There’s also the question of causality. Does technology use sharpen cognition, or are more cognitively healthy people simply more likely to embrace technology? The researchers accounted for factors like health, education, and socioeconomic status, and still found a strong link between tech use and cognitive health. But, as Doraiswamy put it, “We still don’t know if it’s chicken or egg.”

This generational divide in technology’s cognitive impact is underscored by a parallel, but far more sobering, set of findings about younger users. On the same day as The New York Times’s article, WebProNews reported on a University of Toronto study, published in Nature, that tracked personality traits across more than 1.2 million people from multiple countries. The headline finding: since the rise of smartphones around 2007, young people—especially those under 30—have experienced a rapid decline in conscientiousness, a trait encompassing diligence, organization, and self-discipline.

This drop, described as the fastest personality shift in recorded history, has outpaced even the societal changes brought by the printing press or industrial revolution. The researchers argue that the constant digital interruptions of smartphone life—endless notifications, social media scrolls, and multitasking—are rewiring brains and eroding the ability to focus and plan.

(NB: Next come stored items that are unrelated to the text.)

(* ===== verification/Process.v ===== *)
(** * Loading user programs (userprog/process.c, [tss_update] of userprog/tss.c)

    The ELF loader and the arguments of a new process.  The state joins the memory of
    the machine, the file system and the members of the current thread the loader uses.
    The initial contents of the variables [ehdr] and [phdr], which are on the stack, are
    those of the stack.  What [printf] writes to the console is left out. *)

From S2P Require Import Prelude Bitmap Palloc Pagedir CString.
From S2P Require Import Block Cache FsState Inode File FreeMap Directory Filesys.

(** ** State *)

Record process := mk_process {
  machine : vm;
  fsys : fs store;
  pagedir : Z;
  exec_file : Z;
  tss_esp0 : Z }.

Abbreviation P := (M process).

Definition set_machine (v : vm) (s : process) : process :=
  mk_process v (fsys s) (pagedir s) (exec_file s) (tss_esp0 s).
Definition set_fsys (v : fs store) (s : process) : process :=
  mk_process (machine s) v (pagedir s) (exec_file s) (tss_esp0 s).

(** The parts of the state other components work on. *)
Definition on_ram {A} (f : B A) : V A := λ s,
  let? '(a, m) := f (ram (phys s)) in Ok (a, set_phys (set_ram m (phys s)) s).
Definition on_vm {A} (f : V A) : P A := λ s,
  let? '(a, v) := f (machine s) in Ok (a, set_machine v s).
Definition on_fs {A} (f : M (fs store) A) : P A := λ s,
  let? '(a, v) := f (fsys s) in Ok (a, set_fsys v s).

(** ** Memory of the current process

    The processor translates a user address with the directory that [cr3] points to,
    and records the access in the entry and in its cache.  A page that is not there or,
    as [CR0_WP] is set, not writable faults; [page_fault] calls [kill], which stops the
    kernel for a fault in its own code. *)

Definition page_fault {A} : V A := panic.

Definition user_page (va : Z) : V Z :=
  let! p := gets cr3 in
  let! pd := lift (ptov p) in
  let! pde := load32 (pd + 4 * pd_no va) in
  if Z.land pde PTE_P =? 0 then page_fault
  else
    let! pt := lift (ptov (Z.land pde PTE_ADDR)) in
    let pte := pt + 4 * pt_no va in
    let! e := load32 pte in
    if (Z.land e PTE_P =? 0) || (Z.land e PTE_W =? 0) then page_fault
    else
      let e := Z.lor (Z.lor e PTE_A) PTE_D in
      let! _ := store32 pte e in
      let! _ := modify (λ s, mk_vm (phys s) (init_page_dir s) (cr3 s) (<[pg_no va := e]> (tlb s))) in
      lift (ptov (Z.land e PTE_ADDR)).

Definition user_store (va v : Z) : V unit :=
  let! page := user_page va in
  on_ram (CString.store (page + pg_ofs va) v).

(** [memcpy] and [memmove] to the user address [dst] from a kernel address, which is
    above it: the bytes are copied upwards. *)
Fixpoint copy_to_user (n : nat) (dst src : Z) : V unit :=
  match n with
  | O => ret tt
  | S n =>
      let! c := on_ram (CString.load src) in
      let! _ := user_store dst c in
      copy_to_user n (dst + 1) (src + 1)
  end.

(** The same from a variable that holds the 32-bit number [v]. *)
Fixpoint bytes_to_user (n : nat) (dst v : Z) : V unit :=
  match n with
  | O => ret tt
  | S n =>
      let! _ := user_store dst (v `mod` 2 ^ 8) in
      bytes_to_user n (dst + 1) (Z.shiftr v 8)
  end.

(** ** ELF headers *)

Definition half_of (l : list Z) (k : nat) : Z := little_endian_to_Z 8 (take 2 (drop k l)).
Definition word_of (l : list Z) (k : nat) : Z := little_endian_to_Z 8 (take 4 (drop k l)).

Record Elf32_Ehdr := mk_ehdr {
  e_ident : list Z; e_type : Z; e_machine : Z; e_version : Z; e_entry : Z; e_phoff : Z;
  e_shoff : Z; e_flags : Z; e_ehsize : Z; e_phentsize : Z; e_phnum : Z; e_shentsize : Z;
  e_shnum : Z; e_shstrndx : Z }.

Definition decode_ehdr (l : list Z) : Elf32_Ehdr :=
  mk_ehdr (take 16 l) (half_of l 16) (half_of l 18) (word_of l 20) (word_of l 24) (word_of l 28)
    (word_of l 32) (word_of l 36) (half_of l 40) (half_of l 42) (half_of l 44) (half_of l 46)
    (half_of l 48) (half_of l 50).

Record Elf32_Phdr := mk_phdr {
  p_type : Z; p_offset : Z; p_vaddr : Z; p_paddr : Z; p_filesz : Z; p_memsz : Z; p_flags : Z; p_align : Z }.

Definition decode_phdr (l : list Z) : Elf32_Phdr :=
  mk_phdr (word_of l 0) (word_of l 4) (word_of l 8) (word_of l 12) (word_of l 16) (word_of l 20)
    (word_of l 24) (word_of l 28).

Definition SIZEOF_EHDR : Z := 52.
Definition SIZEOF_PHDR : Z := 32.

Definition PT_LOAD : Z := 1.
Definition PT_DYNAMIC : Z := 2.
Definition PT_INTERP : Z := 3.
Definition PT_SHLIB : Z := 5.
Definition PF_W : Z := 2.

Definition ELF_IDENT : list Z := [127; 69; 76; 70; 1; 1; 1].

Definition ehdr_valid (e : Elf32_Ehdr) : bool :=
  bool_decide (take 7 (e_ident e) = ELF_IDENT) && (e_type e =? 2) && (e_machine e =? 3) &&
  (e_version e =? 1) && (e_phentsize e =? SIZEOF_PHDR) && (e_phnum e <=? 1024).

Definition ROUND_UP (x step : Z) : Z := u32 (u32 (u32 (x + step) - 1) / step * step).

Section Process.
Context {mach : Machine}.
(** Bounds for the loops of the file system and of the strings. *)
Variable fuel : nat.
(** The amount of physical memory in pages, the page of the current thread and its
    working directory. *)
Variables init_ram_pages cur work_dir : Z.
(** Where [argument_maxlength] and the string literal " " are. *)
Variables argument_maxlength blank : Z.

(** ** The address space *)

Definition tss_update : P unit :=
  modify (λ s, mk_process (machine s) (fsys s) (pagedir s) (exec_file s) (u32 (cur + PGSIZE))).

Definition process_activate : P unit :=
  let! pd := gets pagedir in
  let! _ := on_vm (pagedir_activate pd) in
  tss_update.

Definition process_exit : P unit :=
  let! file := gets exec_file in
  let! _ := on_fs (file_close release1 file) in
  let! _ := on_fs (dir_close release1 work_dir) in
  let! pd := gets pagedir in
  if negb (pd =? NULL) then
    let! _ := modify (λ s, mk_process (machine s) (fsys s) NULL (exec_file s) (tss_esp0 s)) in
    let! _ := on_vm (pagedir_activate NULL) in
    on_vm (pagedir_destroy pd)
  else ret tt.

Definition install_page (upage kpage : Z) (writable : bool) : P bool :=
  let! pd := gets pagedir in
  let! page := on_vm (pagedir_get_page pd upage) in
  if page =? NULL then on_vm (pagedir_set_page init_ram_pages pd upage kpage writable)
  else ret false.

(** Returns the new stack pointer. *)
Definition setup_stack : P (option Z) :=
  let! kpage := on_vm (get_page (Z.lor PAL_USER PAL_ZERO)) in
  if negb (kpage =? NULL) then
    let! success := install_page (PHYS_BASE - PGSIZE) kpage true in
    if success then ret (Some PHYS_BASE)
    else
      let! _ := on_vm (free_page kpage) in
      ret None
  else ret None.

(** ** Segments *)

(** [file_read (file, a, size)] for memory at [a]. *)
Definition bytes_at (m : memory) (a n : Z) : list Z := m <$> seqZ a n.
Definition put_bytes (m : memory) (a : Z) (l : list Z) : memory :=
  λ x, if (a <=? x) && (x <? a + Z.of_nat (length l)) then default 0 (l !! Z.to_nat (x - a)) else m x.

Definition file_read_to (file a size : Z) : P Z :=
  let! buffer := gets (λ s, bytes_at (ram (phys (machine s))) a size) in
  let! '(n, buffer) := on_fs (file_read file buffer size) in
  let! _ := on_vm (modify (λ s, set_phys (set_ram (put_bytes (ram (phys s)) a buffer) (phys s)) s)) in
  ret n.

Fixpoint segment_loop (n : nat) (file upage read_bytes zero_bytes : Z) (writable : bool) : P bool :=
  match n with
  | O => out_of_fuel
  | S n =>
      if (0 <? read_bytes) || (0 <? zero_bytes) then
        let page_read_bytes := if read_bytes <? PGSIZE then read_bytes else PGSIZE in
        let page_zero_bytes := PGSIZE - page_read_bytes in
        let! kpage := on_vm (get_page PAL_USER) in
        if kpage =? NULL then ret false
        else
          let! r := file_read_to file kpage page_read_bytes in
          if negb (r =? page_read_bytes) then
            let! _ := on_vm (free_page kpage) in
            ret false
          else
            let! _ := on_vm (on_ram (CString.memset (kpage + page_read_bytes) 0 page_zero_bytes)) in
            let! ok := install_page upage kpage writable in
            if negb ok then
              let! _ := on_vm (free_page kpage) in
              ret false
            else
              segment_loop n file (u32 (upage + PGSIZE)) (u32 (read_bytes - page_read_bytes))
                (u32 (zero_bytes - page_zero_bytes)) writable
      else ret true
  end.

(** There are 2^20 pages. *)
Definition load_segment (file ofs upage read_bytes zero_bytes : Z) (writable : bool) : P bool :=
  let! _ := ASSERT (u32 (read_bytes + zero_bytes) `mod` PGSIZE =? 0) in
  let! _ := ASSERT (pg_ofs upage =? 0) in
  let! _ := ASSERT (ofs `rem` PGSIZE =? 0) in
  let! _ := on_fs (file_seek file ofs) in
  segment_loop (Z.to_nat (u32 (read_bytes + zero_bytes) / PGSIZE + 1)) file upage read_bytes zero_bytes writable.

Definition validate_segment (phdr : Elf32_Phdr) (file : Z) : P bool :=
  if negb (Z.land (p_offset phdr) PGMASK =? Z.land (p_vaddr phdr) PGMASK) then ret false
  else
    let! len := on_fs (file_length file) in
    if u32 len <? p_offset phdr then ret false
    else if p_memsz phdr <? p_filesz phdr then ret false
    else if p_memsz phdr =? 0 then ret false
    else if negb (is_user_vaddr (p_vaddr phdr)) then ret false
    else if negb (is_user_vaddr (u32 (p_vaddr phdr + p_memsz phdr))) then ret false
    else if u32 (p_vaddr phdr + p_memsz phdr) <? p_vaddr phdr then ret false
    else if p_vaddr phdr <? PGSIZE then ret false
    else ret true.

(** The [switch] of [load]; false stands for [goto done]. *)
Definition load_phdr (file : Z) (phdr : Elf32_Phdr) : P bool :=
  if (p_type phdr =? PT_DYNAMIC) || (p_type phdr =? PT_INTERP) || (p_type phdr =? PT_SHLIB) then ret false
  else if p_type phdr =? PT_LOAD then
    let! valid := validate_segment phdr file in
    if valid then
      let writable := negb (Z.land (p_flags phdr) PF_W =? 0) in
      let file_page := Z.land (p_offset phdr) (2 ^ 32 - 1 - PGMASK) in
      let mem_page := Z.land (p_vaddr phdr) (2 ^ 32 - 1 - PGMASK) in
      let page_offset := Z.land (p_vaddr phdr) PGMASK in
      let total := ROUND_UP (u32 (page_offset + p_memsz phdr)) PGSIZE in
      let read_bytes := if 0 <? p_filesz phdr then u32 (page_offset + p_filesz phdr) else 0 in
      let zero_bytes := if 0 <? p_filesz phdr then u32 (total - read_bytes) else total in
      load_segment file (s32 file_page) mem_page read_bytes zero_bytes writable
    else ret false
  else ret true.

Definition stack_bytes (n : nat) : list Z := take n (words_to_bytes stack_words).

Fixpoint phdr_loop (n : nat) (file file_ofs : Z) : P bool :=
  match n with
  | O => ret true
  | S n =>
      let! len := (if file_ofs <? 0 then ret 0 else on_fs (file_length file)) in
      if (file_ofs <? 0) || (len <? file_ofs) then ret false
      else
        let! _ := on_fs (file_seek file file_ofs) in
        let! '(r, buffer) := on_fs (file_read file (stack_bytes 32) SIZEOF_PHDR) in
        if negb (r =? SIZEOF_PHDR) then ret false
        else
          let! ok := load_phdr file (decode_phdr buffer) in
          if ok then phdr_loop n file (s32 (file_ofs + SIZEOF_PHDR)) else ret false
  end.

(** ** Arguments *)

Definition ARGUMENT_MAX_NUM : Z := 20.

(** The loop over the words; [args] is [argument_address], in order. *)
Fixpoint push_words (n : nat) (token save esp : Z) (args : list Z) : V (Z * list Z) :=
  match n with
  | O => out_of_fuel
  | S n =>
      if negb (token =? NULL) then
        let! len := on_ram (strlen fuel token) in
        let esp := u32 (esp - (len + 1)) in
        if ARGUMENT_MAX_NUM <=? Z.of_nat (length args) then undef
        else
          let! len := on_ram (strlen fuel token) in
          let! _ := copy_to_user (Z.to_nat (len + 1)) esp token in
          let! '(token, save) := on_ram (strtok_r fuel NULL blank save) in
          push_words n token save esp (args ++ [esp])
      else ret (esp, args)
  end.

(** The loop over [argument_address], from the last to the first. *)
Fixpoint push_pointers (rargs : list Z) (esp : Z) : V Z :=
  match rargs with
  | [] => ret esp
  | a :: rargs =>
      let esp := u32 (esp - 4) in
      let! _ := bytes_to_user 4 esp a in
      push_pointers rargs esp
  end.

Definition push_arguments (esp : Z) : V Z :=
  let! '(token, save) := on_ram (strtok_r fuel argument_maxlength blank NULL) in
  let! '(esp, args) := push_words fuel token save esp [] in
  let! esp := push_pointers (reverse args) (u32 (esp - 4)) in
  let l := esp in
  let esp := u32 (esp - 4) in
  let! _ := bytes_to_user 4 esp l in
  let esp := u32 (esp - 4) in
  let! _ := bytes_to_user 4 esp (Z.of_nat (length args)) in
  ret (u32 (esp - 4)).

(** ** [load] *)

(** The copy of the command line, in an array of 100 bytes. *)
Definition copy_command (file_name : Z) : V unit :=
  let! _ := on_ram (CString.memset argument_maxlength 0 100) in
  let! len := on_ram (strlen fuel file_name) in
  if 100 <? len then undef
  else
    let! _ := on_ram (CString.memcpy argument_maxlength file_name len) in
    ret tt.

(** The string at [a], for the file system. *)
Fixpoint string_at (n : nat) (a : Z) : B (list Z) :=
  match n with
  | O => out_of_fuel
  | S n =>
      let! c := CString.load a in
      if c =? 0 then ret []
      else let! s := string_at n (a + 1) in ret (c :: s)
  end.

(** [filesys_open] of the first word; [dir_lookup] asserts that the name is not null. *)
Definition open_executable (file_name : Z) : P Z :=
  let! '(token, _) := on_vm (on_ram (strtok_r fuel file_name blank NULL)) in
  if token =? NULL then
    let! dir := on_fs (dir_open_current release1 work_dir) in
    if dir =? NULL then on_fs (file_open release1 NULL) else panic
  else
    let! name := on_vm (on_ram (string_at fuel token)) in
    on_fs (filesys_open fuel work_dir name).

(** From the executable header on; returns the entry point and the stack pointer. *)
Definition load_file (file : Z) : P (option (Z * Z)) :=
  let! '(r, buffer) := on_fs (file_read file (stack_bytes 52) SIZEOF_EHDR) in
  let ehdr := decode_ehdr buffer in
  if negb (r =? SIZEOF_EHDR) || negb (ehdr_valid ehdr) then ret None
  else
    let! ok := phdr_loop (Z.to_nat (e_phnum ehdr)) file (s32 (e_phoff ehdr)) in
    if negb ok then ret None
    else
      let! esp := setup_stack in
      match esp with
      | None => ret None
      | Some esp =>
          let! esp := on_vm (push_arguments esp) in
          ret (Some (e_entry ehdr, esp))
      end.

Definition load_body (file_name : Z) : P (Z * option (Z * Z)) :=
  let! _ := on_vm (copy_command file_name) in
  let! pd := on_vm pagedir_create in
  let! _ := modify (λ s, mk_process (machine s) (fsys s) pd (exec_file s) (tss_esp0 s)) in
  if pd =? NULL then ret (NULL, None)
  else
    let! _ := process_activate in
    let! file := open_executable file_name in
    if file =? NULL then ret (NULL, None)
    else
      let! _ := on_fs (file_deny_write file) in
      let! r := load_file file in
      ret (file, r).

Definition load (file_name : Z) : P (option (Z * Z)) :=
  let! '(file, r) := load_body file_name in
  let! _ := modify (λ s, mk_process (machine s) (fsys s) (pagedir s) file (tss_esp0 s)) in
  ret r.
End Process.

Neuroimaging studies, including a 2024 review in Progress in Neurobiology, found that heavy smartphone users (over four hours daily) show reduced gray matter in the prefrontal cortex, a region key to executive function. Some participants exhibited atrophy similar to early-stage cognitive decline.

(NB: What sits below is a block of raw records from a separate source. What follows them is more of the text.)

(* ===== verification/ProcessArgs.v ===== *)
(** * The arguments of a new process (userprog/process.c)

    The bytes the loader writes through the page tables, and the initial stack they
    make up: the words of the command line, the pointers to them, and the two arguments
    of [main]. *)

From S2P Require Import Prelude Bitmap Block Cache FsState Inode InodeView File FreeMap FileSpec Filesys.
From S2P Require Import Palloc Pagedir PagedirSpec PagedirLife CString CStringSpec Process ProcessSpec.

(** ** Writing to user memory *)

Section Args.
Context (init_ram_pages pd : Z) (tabs : gmap Z Z) (A0 : gmap Z mapping).

(** Memory that is neither a table nor a page of the process. *)
Definition quiet (x : Z) : Prop :=
  ¬ pd ≤ x < pd + 4096 ∧ (∀ i pt, tabs !! i = Some pt → ¬ pt ≤ x < pt + 4096) ∧
  ∀ vp p, A0 !! vp = Some p → ¬ mp_kpage p ≤ x < mp_kpage p + 4096.

(** The mappings up to their status bits. *)
Definition same_maps (A : gmap Z mapping) : Prop :=
  ∀ vp, (λ p, (mp_kpage p, mp_writable p)) <$> A !! vp = (λ p, (mp_kpage p, mp_writable p)) <$> A0 !! vp.

(** The directory is active, and the process sees the memory [f]. *)
Record sees (v : vm) (f : Z → option Z) (A : gmap Z mapping) : Prop := {
  se_space : user_space init_ram_pages v pd tabs A;
  se_maps : same_maps A;
  se_active : cr3 v = pd - PHYS_BASE;
  se_bytes y : user_byte v A y = f y }.

Definition overlay (lo : Z) (bs : list Z) (f : Z → option Z) : Z → option Z :=
  λ y, if bool_decide (lo ≤ y < lo + Z.of_nat (length bs)) then bs !! Z.to_nat (y - lo) else f y.

(** Only memory of the process and its tables changes. *)
Definition calm (v v' : vm) : Prop :=
  (∀ x, quiet x → ram (phys v') x = ram (phys v) x) ∧ (∀ u b, allocated u (phys v') b ↔ allocated u (phys v) b) ∧
  init_page_dir v' = init_page_dir v ∧ same_pools (phys v) (phys v').

Lemma calm_refl v : calm v v.
Proof. done. Qed.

“Excessive screen time stifles neuroplasticity, the brain’s ability to form new connections,” warned neuroscientist Dr. Wendy Suzuki in The Indian Express (July 2025). She and other experts advocate for “digital detox” strategies: setting app limits, practicing mindfulness, and creating device-free zones. The Nature study noted that even moderate smartphone use in youth correlated with a 15-20% drop in conscientiousness scores, which could have broad societal impacts, from lower productivity to increased mental health challenges.

Yet, the picture isn’t entirely bleak for older adults. A recent study in the Journal of Medical Internet Research found that non-addictive smartphone use in seniors might actually protect cognition, aligning with the findings from Scullin and Benge. In fact, a PsyPost report in May 2025 suggested tech engagement could reduce dementia risk by 26% for seniors.

As the evidence mounts, policymakers are taking note. The European Parliament is debating guidelines to reduce addictive smartphone features, while the U.S. Federal Communications Commission is reviewing studies linking prolonged use to changes in brain activity. Some experts, like those quoted in viral threads on X, are calling for mandatory screen-time warnings, likening smartphones to “the new smoking.”

For now, the consensus seems to be that technology is a double-edged sword. Used mindfully, it can help seniors keep their minds sharp and their lives connected. Used excessively or without boundaries, especially among young people, it may erode the very cognitive skills we rely on. As Woods and her students demonstrate, embracing technology with curiosity—and a little caution—may be the key to thriving in the digital age.

The digital revolution continues to reshape the way we live, learn, and age. For older adults, it may just be the unexpected ally they never saw coming.